O que Ronaldo Silva estava fazendo?
Logicamente, ela já havia cortado relações com a família Silva e deixado a Cidade R, então poderia simplesmente ignorar qualquer coisa relacionada a Ronaldo Silva.
Mas a notícia dizia que ele foi até sua residência, observando-a. Qual era o sentido disso?
Que objetivo Ronaldo Silva teria?
Contendo sua aversão, Lília Andrade clicou para ver.
A primeira coisa que viu foi uma foto: Ronaldo Silva, do lado de fora do condomínio onde ela morava na Cidade R, olhando para cima.
Pela direção de seu olhar, ele estava olhando para o andar de seu apartamento.
Não era de se estranhar que a mídia dissesse que ele estava olhando para a casa dela.
Com uma expressão sombria, Lília Andrade continuou a ler o texto.
A atitude da mídia, é claro, era de quem gosta de ver o circo pegar fogo. O artigo dizia que Ronaldo Silva estava visitando secretamente a ex-esposa, sugerindo que ainda nutria sentimentos por ela.
Parecia que aquele homem era profundamente apaixonado, o que fez Lília Andrade sentir uma onda de repulsa.
Sentimentos antigos?
Ah, desde quando Ronaldo Silva tivera algum sentimento por ela?
Que ousadia a deles escreverem aquilo...
Ela perdeu o interesse em continuar lendo e estava prestes a fechar a página, quando acidentalmente deslizou a tela para a seção de comentários.
Os internautas estavam em polvorosa, com uma enxurrada de mensagens de alerta para Lília Andrade.
"Corra, Lília, corra!"
"Cavalo bom não volta para o pasto que já comeu, especialmente se for capim podre. Quem entende, sabe a quem me refiro."
"A Dra. Paz merece brilhar sozinha."
"Para quem o Ronaldo Silva está fazendo essa cena? Quem não se lembra do escândalo do noivado, quando foi traído publicamente por aquela sua antiga paixão? Agora que finalmente percebeu o valor da ex-esposa, quer tentar reconquistá-la?"
"Ele tem vergonha na cara? Pode deixar a Dra. Paz em paz?"
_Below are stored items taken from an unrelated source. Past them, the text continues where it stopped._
(* ===== verification/WorkerIdentity.v ===== *)
(** * Whom a session runs as

    The worker's view of users and privileges
    ([niralis-session-worker/src/identity], [privilege_drop], [isolation],
    [selinux.rs]): the passwd and group lookups of NSS with their growing
    buffers, the drop of the credentials and its verification, the audit of
    what a process still holds, and the SELinux context PAM left for the
    payload.  The answers of libc are arguments of the definitions. *)

From stdpp Require Import base sets list strings sorting.
From Stdlib Require Import ZArith Lia Ascii.
From S2P Require Import Prelude Text Paths LedgerTaxonomy PreCommit.
#[local] Open Scope niralis_scope.

Record UnixIdentity := mkUnixIdentity {
  un_username : string;
  un_uid : Z;
  un_gid : Z;
  un_home : string;
  un_shell : string;
}.
#[export] Instance UnixIdentity_eq_dec : EqDecision UnixIdentity.
Proof. solve_decision. Defined.

Record ResolvedUnixCredentials := mkUnixCredentials {
  uc_identity : UnixIdentity;
  uc_supplementary_gids : list Z;
}.

Inductive IdentityError :=
| IdNotFound | IdInvalidUsername | IdInvalidCanonicalUsername | IdLookupFailed
| IdBufferLimitExceeded.
Inductive GroupResolutionError := GrInvalidUsername | GrLookupFailed | GrTooManyGroups.
#[export] Instance GroupResolutionError_eq_dec : EqDecision GroupResolutionError.
Proof. solve_decision. Defined.

(** ** The user *)

Definition MAX_BUFFER_SIZE : Z := 1024 * 1024.
Definition DEFAULT_BUFFER_SIZE : Z := 16 * 1024.

(** What [getpwnam_r] found; a null pointer is no string. *)
Record PasswdRecord := mkPasswd {
  pw_name : option string;
  pw_uid : Z;
  pw_gid : Z;
  pw_dir : option string;
  pw_shell : option string;
}.
Inductive LookupResult := LkSuccess | LkNotFound | LkRange | LkFailure.
Definition ERANGE : Z := 34.

(** The return code, whether the result is null, and the record. *)
Definition PasswdAnswer : Type := Z * bool * PasswdRecord.
Definition passwd_result (a : PasswdAnswer) : LookupResult :=
  let '(code, is_null, _) := a in
  if (code =? 0) && negb is_null then LkSuccess
  else if (code =? 0) && is_null then LkNotFound
  else if code =? ERANGE then LkRange else LkFailure.

(** [sysconf(_SC_GETPW_R_SIZE_MAX)]. *)
Definition initial_buffer_size (raw : Z) : Z :=
  if 0 <? raw then raw else DEFAULT_BUFFER_SIZE.

Definition bytes_from_ptr (ptr : option string) : option string := Some (default "" ptr).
"E ainda falam em 'sentimentos antigos'. Se ele realmente sentisse algo pela Dra. Paz, como poderia tê-la traído? Como teria coragem de se divorciar, deixando-a sozinha com uma criança e permitindo que outros a maltratassem?"
"Exatamente!"
"Esse homem está mais sujo do que pau de galinheiro. Dra. Paz, por favor, não volte para ele."
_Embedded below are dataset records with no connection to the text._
Inductive PayloadScopeError :=
| PseBusUnavailable | PseStartFailed | PseTimedOut | PseJobFailed | PseInvalidIdentity
| PseCgroupMismatch | PseInvalidMembership | PseWorkerInsideBoundary | PseCleanupFailed
| PseObserverFailed | PseUnitReplaced | PseBoundaryNotEmpty | PseUnitNotTerminal
| PseUnrefFailed | PseInvocationUnavailable | PseTransportFailure | PseServiceOwnerChanged.
#[export] Instance PayloadScopeError_eq_dec : EqDecision PayloadScopeError.
Proof. solve_decision. Defined.

Inductive InvocationBackendError :=
| IbeNoSuchUnit | IbeUnknownObject | IbeBusDisconnected | IbeServiceOwnerChanged
| IbeTransport | IbeBoundaryNotEmpty | IbeCgroupAbsent | IbeCgroupIo.
#[export] Instance InvocationBackendError_eq_dec : EqDecision InvocationBackendError.
Proof. solve_decision. Defined.

Record InvocationUnitProperties := mkUnitProps {
  iu_object_path : string;
  iu_id : string;
  iu_invocation_id : string;
  iu_control_group : string;
  iu_slice : string;
  iu_transient : bool;
  iu_active_state : string;
  iu_sub_state : string;
}.
#[export] Instance InvocationUnitProperties_eq_dec : EqDecision InvocationUnitProperties.
Proof. solve_decision. Defined.

Record SystemdPayloadScope := mkScope {
  sc_identity : PayloadScopeIdentity;
  sc_object_path : string;
  sc_control_group : string;
  sc_worker_pid : Z;
  sc_launcher_pid : Z;
}.
Definition sc_invocation_id (sc : SystemdPayloadScope) : string :=
  psi_invocation_id (sc_identity sc).

(** ** Errors of the bus *)

Definition classify_zbus_error (error : ZbusError) : InvocationBackendError :=
  match error with
  | ZbMethodError name =>
      if str_eqb name "org.freedesktop.systemd1.NoSuchUnit" then IbeNoSuchUnit
      else if str_eqb name "org.freedesktop.DBus.Error.UnknownObject" then IbeUnknownObject
      else if str_eqb name "org.freedesktop.DBus.Error.NameHasNoOwner"
      then IbeServiceOwnerChanged
      else if str_eqb name "org.freedesktop.DBus.Error.Disconnected"
              || str_eqb name "org.freedesktop.DBus.Error.NoReply" then IbeBusDisconnected
      else IbeTransport
  | ZbInputOutput => IbeBusDisconnected
  | ZbFdo FdoNameHasNoOwner => IbeServiceOwnerChanged
  | ZbFdo (FdoDisconnected | FdoNoReply) => IbeBusDisconnected
  | ZbFdo FdoOther | ZbOther => IbeTransport
  end.

(** Which operation failed only decides what is written to the log. *)
Definition map_invocation_error (error : InvocationBackendError) : PayloadScopeError :=
  match error with
  | IbeNoSuchUnit | IbeUnknownObject => PseInvocationUnavailable
  | IbeBusDisconnected => PseBusUnavailable
  | IbeServiceOwnerChanged => PseServiceOwnerChanged
  | IbeTransport => PseTransportFailure
  | IbeBoundaryNotEmpty => PseBoundaryNotEmpty
  | IbeCgroupAbsent => PseInvalidIdentity
  | IbeCgroupIo => PseInvalidMembership
  end.
Definition gone_error (error : InvocationBackendError) : bool :=
  match error with IbeNoSuchUnit | IbeUnknownObject => true | _ => false end.

(** ** Names and paths *)

Definition hex_id (bytes : list Z) : option string :=
  if (length bytes =? 16)%nat then Some (hex_of_bytes bytes) else None.
Definition parse_hex_id (value : string) : option (list Z) :=
  if str_len value =? 32 then hex_pairs (as_bytes value) else None.

Definition user_slice (uid : Z) : string := "user-" +:+ pretty uid +:+ ".slice".
Definition valid_slice_name (value : string) (uid : Z) : bool :=
  str_eqb value (user_slice uid) && negb (uid =? 0).
Definition valid_payload_cgroup (cgroup : string) (uid : Z) (unit : string) : bool :=
  str_eqb cgroup ("/user.slice/" +:+ user_slice uid +:+ "/" +:+ unit)
  && String.prefix "niralis-payload-" unit && str_ends_with ".scope" unit.
Definition is_ancestor (candidate path : string) : bool :=
  String.prefix (candidate +:+ "/") path.

Definition terminal_unit_state (active sub : string) : bool :=
  (str_eqb active "inactive" && str_eqb sub "dead")
  || (str_eqb active "failed" && str_eqb sub "failed").

(** ** cgroupfs and /proc *)

Definition MAX_CGROUP_STATE_BYTES : Z := 4096.

Definition read_bounded (content : option string) : result text PayloadScopeError :=
  match content with
  | None => Err PseInvalidMembership
  | Some bytes =>
      if MAX_CGROUP_STATE_BYTES <? str_len bytes then Err PseInvalidMembership
      else ok_or (str_from_utf8 bytes) PseInvalidMembership
  end.

(** The loop of [parse_populated]. *)
Fixpoint populated_lines (populated : option Z) (ls : list text)
    : result Z PayloadScopeError :=
  match ls with
  | [] => ok_or populated PseInvalidMembership
  | line :: rest =>
      match ascii_words [] line with
      | [] => populated_lines populated rest
      | [key; value] =>
          if bool_decide (key = lit "populated") then
            match populated, parse_uint 255 value with
            | None, Some n => if n <=? 1 then populated_lines (Some n) rest
                              else Err PseInvalidMembership
            | _, _ => Err PseInvalidMembership
            end
          else populated_lines populated rest
      | _ => Err PseInvalidMembership
      end
  end.
Definition parse_populated (content : text) : result Z PayloadScopeError :=
  populated_lines None (lines content).

Definition parse_members (content : option string) : option (list Z) :=
  bytes ← content; content ← str_from_utf8 bytes;
  members ← mapM (parse_uint u32_max) (lines content);
  Some (merge_sort Z.le members).

Definition read_members (cgroup : string) : WK PayloadScopeError (list Z) :=
  ensure cgroup_path_valid cgroup else PseInvalidIdentity ;;;
  let* content := see (λ v, wv_procs v cgroup) in
  sr_lift (ok_or (parse_members content) PseInvalidMembership).

Definition parse_unified_cgroup (content : option string) : option string :=
  bytes ← content; _ ← str_from_utf8 bytes; head (unified_lines bytes).

Definition pid_cgroup (pid : Z) : WK PayloadScopeError string :=
  let* content := see (λ v, wv_pid_cgroup v pid) in
  sr_lift (ok_or (parse_unified_cgroup content) PseCgroupMismatch).

(** A process that must not be in the payload's group. *)
Definition outside_group (cgroup : string) (members : list Z) (pid : Z)
    : WK PayloadScopeError () :=
  let* outside := pid_cgroup pid in
  ensure negb (str_eqb outside cgroup || is_ancestor cgroup outside
               || bool_decide (pid ∈ members)) else PseWorkerInsideBoundary.

Inductive CgroupEmptyState := CgAbsent | CgPresentEmpty.
#[export] Instance CgroupEmptyState_eq_dec : EqDecision CgroupEmptyState.
Proof. solve_decision. Defined.

Definition read_cgroup_empty_state (cgroup : string) : WK PayloadScopeError CgroupEmptyState :=
  ensure cgroup_path_valid cgroup else PseInvalidIdentity ;;;
  let* meta := see (λ v, wv_events_meta v cgroup) in
  match meta with
  | MetaNotFound =>
      let* directory := see (λ v, wv_directory_meta v cgroup) in
      match directory with
      | MetaNotFound => sr_ret CgAbsent
      | _ => sr_fail PseInvalidMembership
      end
  | MetaFile =>
      let* content := see (λ v, wv_events v cgroup) in
      let* events := sr_lift (read_bounded content) in
      let* populated := sr_lift (parse_populated events) in
      ensure populated =? 0 else PseBoundaryNotEmpty ;;;
      let* content := see (λ v, wv_procs v cgroup) in
      let* procs := sr_lift (read_bounded content) in
      ensure bool_decide (trim procs = []) else PseBoundaryNotEmpty ;;;
      sr_ret CgPresentEmpty
  | _ => sr_fail PseInvalidMembership
  end.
"Isso mesmo. Além do mais, agora as pernas dele estão inutilizadas. O que ele tem para oferecer à Dra. Paz?"
"Tenho uma teoria ousada... O presidente inválido não pode ter filhos. Será que tudo isso é porque ele se lembrou que a Dra. Paz tem uma criança e agora quer lutar pela guarda?"
"Meu Deus! Isso seria ainda mais odioso! Por que ele não fica de vez com a Lívia Rocha?"
De repente, alguém mencionou o nome de Lívia Rocha, e o tópico dos comentários mudou de rumo.
"Vocês não sabiam? A família Rocha faliu há um tempo, e a Lívia Rocha foi expulsa da família Silva. Agora, ela mal consegue sobreviver na Cidade R."
As mensagens de Daniel Dourado não paravam de chegar, seu tom mais ansioso que o do próprio envolvido.
"Vicente, mesmo que você e a Lília estejam juntos, não pode baixar a guarda!"
"Olha aí, a crise está se aproximando! Você precisa ficar de olho!"
"Não deixe aquele sem-vergonha cobiçar a filha e a esposa que você tanto lutou para ter!!!"
"Não duvide de mim! Lá na Cidade R, vimos com nossos próprios olhos o quão descarada a família dele é!"
"Você ainda não acordou?"
"Vicente, Vicente, acorde! Responda logo!"
Vicente Freitas, vendo a urgência dele, digitou com calma: "Se você está tão ocioso, por que não lê alguns documentos? Pare de se preocupar com essas bobagens."
Assim que a mensagem foi enviada, o telefone de Daniel Dourado tocou com uma chamada de voz.
O Dr. Daniel gritou, um tanto exaltado:
— Como assim estou me preocupando com bobagens? Estou cuidando do assunto mais importante da sua vida! Por que você não está nem um pouco preocupado?
A voz de Vicente Freitas, com um toque de frieza de quem acabara de acordar, respondeu:
— Não há necessidade. Eu e sua cunhada estamos muito bem. Um perdedor do passado merece que eu perca meu tempo olhando para ele?
Daniel Dourado ficou sem palavras por um momento, mas lentamente se acalmou.
— É verdade, mas... a Maia ainda é... Ai, não tem aquele velho ditado? O sangue fala mais alto!